*** Study material Section Begins ***
(** [setTimeout(callback, ms)], the callback being the expiry of [id]. *)
Definition setTimeout (id : value) (ms : option Z) (s : state) : state :=
  set_timers (timers s ++ [{| due := clock s + timeout_delay ms; target := id |}])%list s.

(** [ms] is [NaN] when [expiresISO] is not a date, and [NaN <= 0] is
    false. *)
Definition scheduleExpiry (id : value) (expiresISO : string) (s : state)
  : state :=
  let ms := option_map (fun e => e - clock s) (Date_parse expiresISO) in
  match ms with
  | Some d => if d <=? 0 then s else setTimeout id ms s
  | None => setTimeout id ms s
  end.

(** The callback of the timer. *)
Definition expire_timer (id : value) (fault : bool) (s : state) : state :=
  match expireById_run fault id (db s) with
  | Ok tbl => broadcast "expire" (VObj [("id", id)]) (set_db tbl s)
  | Throw e => log (TimerError e) s
  end.

(** ** Commands *)

Definition required : list string :=
  ["id"; "type"; "polygon"; "issuedISO"; "minutes"].

Fixpoint check_required (ks : list string) (p : value) : result unit :=
  match ks with
  | [] => Ok tt
  | k :: rest =>
      v <- get p k ;;
      if nullish v then Throw (Error ("Missing " ++ k))
      else check_required rest p
  end.

Definition validateIssue (p : value) : result unit :=
  _ <- check_required required p ;;
  polygon <- get p "polygon" ;;
  if negb (Array_isArray polygon)
  then Throw (Error "polygon must be an array of rings/points") else
  issued <- get p "issuedISO" ;;
  text <- ToString issued ;;
  if negb (issuedISO_re_test text)
  then Throw (Error "issuedISO must be ISO string") else
  mv <- get p "minutes" ;;
  m <- ToNumber mv ;;
  if negb (isFinite m) || num_ltb m (Fin 1) || num_ltb (Fin 1440) m
  then Throw (Error "minutes out of range")
  else Ok tt.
*** Study material Section Ends ***
Starting from the line that contains "set_timers (timers s", transcribe each line to the end of the records above. Please add nothing.

  set_timers (timers s ++ [{| due := clock s + timeout_delay ms; target := id |}])%list s.

(** [ms] is [NaN] when [expiresISO] is not a date, and [NaN <= 0] is
    false. *)
Definition scheduleExpiry (id : value) (expiresISO : string) (s : state)
  : state :=
  let ms := option_map (fun e => e - clock s) (Date_parse expiresISO) in
  match ms with
  | Some d => if d <=? 0 then s else setTimeout id ms s
  | None => setTimeout id ms s
  end.

(** The callback of the timer. *)
Definition expire_timer (id : value) (fault : bool) (s : state) : state :=
  match expireById_run fault id (db s) with
  | Ok tbl => broadcast "expire" (VObj [("id", id)]) (set_db tbl s)
  | Throw e => log (TimerError e) s
  end.

(** ** Commands *)

Definition required : list string :=
  ["id"; "type"; "polygon"; "issuedISO"; "minutes"].

Fixpoint check_required (ks : list string) (p : value) : result unit :=
  match ks with
  | [] => Ok tt
  | k :: rest =>
      v <- get p k ;;
      if nullish v then Throw (Error ("Missing " ++ k))
      else check_required rest p
  end.

Definition validateIssue (p : value) : result unit :=
  _ <- check_required required p ;;
  polygon <- get p "polygon" ;;
  if negb (Array_isArray polygon)
  then Throw (Error "polygon must be an array of rings/points") else
  issued <- get p "issuedISO" ;;
  text <- ToString issued ;;
  if negb (issuedISO_re_test text)
  then Throw (Error "issuedISO must be ISO string") else
  mv <- get p "minutes" ;;
  m <- ToNumber mv ;;
  if negb (isFinite m) || num_ltb m (Fin 1) || num_ltb (Fin 1440) m
  then Throw (Error "minutes out of range")
  else Ok tt.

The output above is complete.